To do
Please transcribe every record below exactly as it appears.

Collected data entries
(* ===== verification/DataPlane.v ===== *)
(** * The encrypted IP data plane of crates/data-plane

    [Ipv4Packet.parse] (ipv4.rs), the allocating [TunnelDataPlane], and the
    zero-allocation halves [TunnelSender] and [TunnelReceiver] that the daemon and
    the clients drive from separate threads (tunnel.rs).  A receiver or a sender is
    passed in and returned with the result, so that what an operation commits on
    its error paths is visible.  Output buffers owned by the caller are returned on
    success; their capacity matters to the crypto calls and is passed on, their
    contents after an error are not read by any caller and are left out. *)

From S2P Require Import Prelude Protocol Replay Crypto ToyCrypto.

Module Ipv4PacketError.

Inductive t :=
| Truncated
| UnsupportedVersion (version : Z)
| InvalidHeaderLength
| InvalidTotalLength.

#[global] Instance eq_dec : EqDecision t.
Proof. solve_decision. Defined.

End Ipv4PacketError.

Module DataPlaneError.

Inductive t :=
| Crypto (e : CryptoError.t)
| Outer (e : DecodeError.t)
| Inner (e : InnerDecodeError.t)
| Ip (e : Ipv4PacketError.t)
| UnexpectedPacketKind (k : PacketKind.t)
| UnexpectedInnerPacketKind (k : InnerPacketKind.t)
| SessionMismatch
| PacketExceedsMtu (actual mtu : Z)
| SequenceExhausted.

#[global] Instance eq_dec : EqDecision t.
Proof. solve_decision. Defined.

End DataPlaneError.

Definition MINIMUM_HEADER_LEN : Z := 20.
Definition TUNNEL_OVERHEAD : Z := Header.HEADER_LEN + 1 + AUTH_TAG_LEN.

Module Ipv4Packet.

Record t := mk {
  as_bytes : bytes;
  source : Ipv4Addr;
  destination : Ipv4Addr;
}.

#[global] Instance eq_dec : EqDecision t.
Proof. solve_decision. Defined.

Definition parse (input : bytes) : res Ipv4PacketError.t t :=
  if len input <? MINIMUM_HEADER_LEN then Err Ipv4PacketError.Truncated
  else
    b0 ← index input 0;
    let version := Z.shiftr b0 4 in
    if negb (version =? 4) then Err (Ipv4PacketError.UnsupportedVersion version)
    else
      let header_len := Z.land b0 0x0f * 4 in
      if (header_len <? MINIMUM_HEADER_LEN) || (len input <? header_len)
      then Err Ipv4PacketError.InvalidHeaderLength
      else
        b2 ← index input 2;
        b3 ← index input 3;
        let total_len := be_value [b2; b3] in
        if (total_len <? header_len) || (len input <? total_len)
        then Err Ipv4PacketError.InvalidTotalLength
        else
          b ← slice input 0 total_len;
          s0 ← index input 12; s1 ← index input 13; s2 ← index input 14; s3 ← index input 15;
          d0 ← index input 16; d1 ← index input 17; d2 ← index input 18; d3 ← index input 19;
          Ok (mk b (ipv4_new s0 s1 s2 s3) (ipv4_new d0 d1 d2 d3)).

End Ipv4Packet.

(** [DecodedPacket] and the borrowed [Decoded]. *)
Inductive Decoded :=
| Ip (packet : bytes)
| Keepalive.

#[global] Instance Decoded_eq_dec : EqDecision Decoded.
Proof. solve_decision. Defined.

Definition looks_like_protocol_datagram (input : bytes) : bool :=
  (Header.HEADER_LEN <=? len input) && (nth 0 input 0 =? VERSION).

Section Tunnel.
Context `{N : Noise}.

Record TunnelDataPlane := mkTunnelDataPlane {
  tp_session_id : Z;
  tp_next_sequence : Z;
  tp_mtu : Z;
  tp_crypto : SecureSession;
}.

Record TunnelSender := mkTunnelSender {
  ts_session_id : Z;
  ts_next_sequence : Z;
  ts_mtu : Z;
  ts_crypto : SendHalf;
  ts_plaintext : bytes;
}.

Record TunnelReceiver := mkTunnelReceiver {
  tr_session_id : Z;
  tr_mtu : Z;
  tr_crypto : ReceiveHalf;
}.

Definition TunnelDataPlane_new (session_id mtu : Z) (crypto : SecureSession) : TunnelDataPlane :=
  mkTunnelDataPlane session_id 0 mtu crypto.

Definition TunnelDataPlane_split (p : TunnelDataPlane) : TunnelSender * TunnelReceiver :=
  let '(send, receive) := SecureSession_split (tp_crypto p) in
  (mkTunnelSender (tp_session_id p) (tp_next_sequence p) (tp_mtu p) send [],
   mkTunnelReceiver (tp_session_id p) (tp_mtu p) receive).

(** The private [TunnelDataPlane::encode]. *)
Definition TunnelDataPlane_encode (p : TunnelDataPlane) (kind : PacketKind.t) (inner : bytes)
    : TunnelDataPlane * res DataPlaneError.t bytes :=
  let sequence := tp_next_sequence p in
  match checked_add64 sequence 1 with
  | None => (p, Err DataPlaneError.SequenceExhausted)
  | Some next =>
      match SecureSession_encrypt (tp_crypto p) sequence inner with
      | Err e => (p, Err (DataPlaneError.Crypto e))
      | Panic => (p, Panic)
      | Ok ciphertext =>
          let header := Header.mk kind 0 (tp_session_id p) sequence in
          (mkTunnelDataPlane (tp_session_id p) next (tp_mtu p) (tp_crypto p),
           Ok (Datagram.encode (Datagram.mk header ciphertext)))
      end
  end.

Definition TunnelDataPlane_encode_ip (p : TunnelDataPlane) (ip_packet : bytes)
    : TunnelDataPlane * res DataPlaneError.t bytes :=
  match Ipv4Packet.parse ip_packet with
  | Err e => (p, Err (DataPlaneError.Ip e))
  | Panic => (p, Panic)
  | Ok ip =>
      let packet := Ipv4Packet.as_bytes ip in
      if tp_mtu p <? len packet
      then (p, Err (DataPlaneError.PacketExceedsMtu (len packet) (tp_mtu p)))
      else
        let inner := InnerPacket.encode (InnerPacket.mk InnerPacketKind.Data packet) in
        TunnelDataPlane_encode p PacketKind.Data inner
  end.

Definition TunnelDataPlane_encode_keepalive (p : TunnelDataPlane)
    : TunnelDataPlane * res DataPlaneError.t bytes :=
  let inner := InnerPacket.encode (InnerPacket.mk InnerPacketKind.Keepalive []) in
  TunnelDataPlane_encode p PacketKind.Keepalive inner.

Exercise response
(* ===== verification/DataPlane.v ===== *)
(** * The encrypted IP data plane of crates/data-plane

    [Ipv4Packet.parse] (ipv4.rs), the allocating [TunnelDataPlane], and the
    zero-allocation halves [TunnelSender] and [TunnelReceiver] that the daemon and
    the clients drive from separate threads (tunnel.rs).  A receiver or a sender is
    passed in and returned with the result, so that what an operation commits on
    its error paths is visible.  Output buffers owned by the caller are returned on
    success; their capacity matters to the crypto calls and is passed on, their
    contents after an error are not read by any caller and are left out. *)

From S2P Require Import Prelude Protocol Replay Crypto ToyCrypto.

Module Ipv4PacketError.

Inductive t :=
| Truncated
| UnsupportedVersion (version : Z)
| InvalidHeaderLength
| InvalidTotalLength.

#[global] Instance eq_dec : EqDecision t.
Proof. solve_decision. Defined.

End Ipv4PacketError.

Module DataPlaneError.

Inductive t :=
| Crypto (e : CryptoError.t)
| Outer (e : DecodeError.t)
| Inner (e : InnerDecodeError.t)
| Ip (e : Ipv4PacketError.t)
| UnexpectedPacketKind (k : PacketKind.t)
| UnexpectedInnerPacketKind (k : InnerPacketKind.t)
| SessionMismatch
| PacketExceedsMtu (actual mtu : Z)
| SequenceExhausted.

#[global] Instance eq_dec : EqDecision t.
Proof. solve_decision. Defined.

End DataPlaneError.

Definition MINIMUM_HEADER_LEN : Z := 20.
Definition TUNNEL_OVERHEAD : Z := Header.HEADER_LEN + 1 + AUTH_TAG_LEN.

Module Ipv4Packet.

Record t := mk {
  as_bytes : bytes;
  source : Ipv4Addr;
  destination : Ipv4Addr;
}.

#[global] Instance eq_dec : EqDecision t.
Proof. solve_decision. Defined.

Definition parse (input : bytes) : res Ipv4PacketError.t t :=
  if len input <? MINIMUM_HEADER_LEN then Err Ipv4PacketError.Truncated
  else
    b0 ← index input 0;
    let version := Z.shiftr b0 4 in
    if negb (version =? 4) then Err (Ipv4PacketError.UnsupportedVersion version)
    else
      let header_len := Z.land b0 0x0f * 4 in
      if (header_len <? MINIMUM_HEADER_LEN) || (len input <? header_len)
      then Err Ipv4PacketError.InvalidHeaderLength
      else
        b2 ← index input 2;
        b3 ← index input 3;
        let total_len := be_value [b2; b3] in
        if (total_len <? header_len) || (len input <? total_len)
        then Err Ipv4PacketError.InvalidTotalLength
        else
          b ← slice input 0 total_len;
          s0 ← index input 12; s1 ← index input 13; s2 ← index input 14; s3 ← index input 15;
          d0 ← index input 16; d1 ← index input 17; d2 ← index input 18; d3 ← index input 19;
          Ok (mk b (ipv4_new s0 s1 s2 s3) (ipv4_new d0 d1 d2 d3)).

End Ipv4Packet.

(** [DecodedPacket] and the borrowed [Decoded]. *)
Inductive Decoded :=
| Ip (packet : bytes)
| Keepalive.

#[global] Instance Decoded_eq_dec : EqDecision Decoded.
Proof. solve_decision. Defined.

Definition looks_like_protocol_datagram (input : bytes) : bool :=
  (Header.HEADER_LEN <=? len input) && (nth 0 input 0 =? VERSION).

Section Tunnel.
Context `{N : Noise}.

Record TunnelDataPlane := mkTunnelDataPlane {
  tp_session_id : Z;
  tp_next_sequence : Z;
  tp_mtu : Z;
  tp_crypto : SecureSession;
}.

Record TunnelSender := mkTunnelSender {
  ts_session_id : Z;
  ts_next_sequence : Z;
  ts_mtu : Z;
  ts_crypto : SendHalf;
  ts_plaintext : bytes;
}.

Record TunnelReceiver := mkTunnelReceiver {
  tr_session_id : Z;
  tr_mtu : Z;
  tr_crypto : ReceiveHalf;
}.

Definition TunnelDataPlane_new (session_id mtu : Z) (crypto : SecureSession) : TunnelDataPlane :=
  mkTunnelDataPlane session_id 0 mtu crypto.

Definition TunnelDataPlane_split (p : TunnelDataPlane) : TunnelSender * TunnelReceiver :=
  let '(send, receive) := SecureSession_split (tp_crypto p) in
  (mkTunnelSender (tp_session_id p) (tp_next_sequence p) (tp_mtu p) send [],
   mkTunnelReceiver (tp_session_id p) (tp_mtu p) receive).

(** The private [TunnelDataPlane::encode]. *)
Definition TunnelDataPlane_encode (p : TunnelDataPlane) (kind : PacketKind.t) (inner : bytes)
    : TunnelDataPlane * res DataPlaneError.t bytes :=
  let sequence := tp_next_sequence p in
  match checked_add64 sequence 1 with
  | None => (p, Err DataPlaneError.SequenceExhausted)
  | Some next =>
      match SecureSession_encrypt (tp_crypto p) sequence inner with
      | Err e => (p, Err (DataPlaneError.Crypto e))
      | Panic => (p, Panic)
      | Ok ciphertext =>
          let header := Header.mk kind 0 (tp_session_id p) sequence in
          (mkTunnelDataPlane (tp_session_id p) next (tp_mtu p) (tp_crypto p),
           Ok (Datagram.encode (Datagram.mk header ciphertext)))
      end
  end.

Definition TunnelDataPlane_encode_ip (p : TunnelDataPlane) (ip_packet : bytes)
    : TunnelDataPlane * res DataPlaneError.t bytes :=
  match Ipv4Packet.parse ip_packet with
  | Err e => (p, Err (DataPlaneError.Ip e))
  | Panic => (p, Panic)
  | Ok ip =>
      let packet := Ipv4Packet.as_bytes ip in
      if tp_mtu p <? len packet
      then (p, Err (DataPlaneError.PacketExceedsMtu (len packet) (tp_mtu p)))
      else
        let inner := InnerPacket.encode (InnerPacket.mk InnerPacketKind.Data packet) in
        TunnelDataPlane_encode p PacketKind.Data inner
  end.

Definition TunnelDataPlane_encode_keepalive (p : TunnelDataPlane)
    : TunnelDataPlane * res DataPlaneError.t bytes :=
  let inner := InnerPacket.encode (InnerPacket.mk InnerPacketKind.Keepalive []) in
  TunnelDataPlane_encode p PacketKind.Keepalive inner.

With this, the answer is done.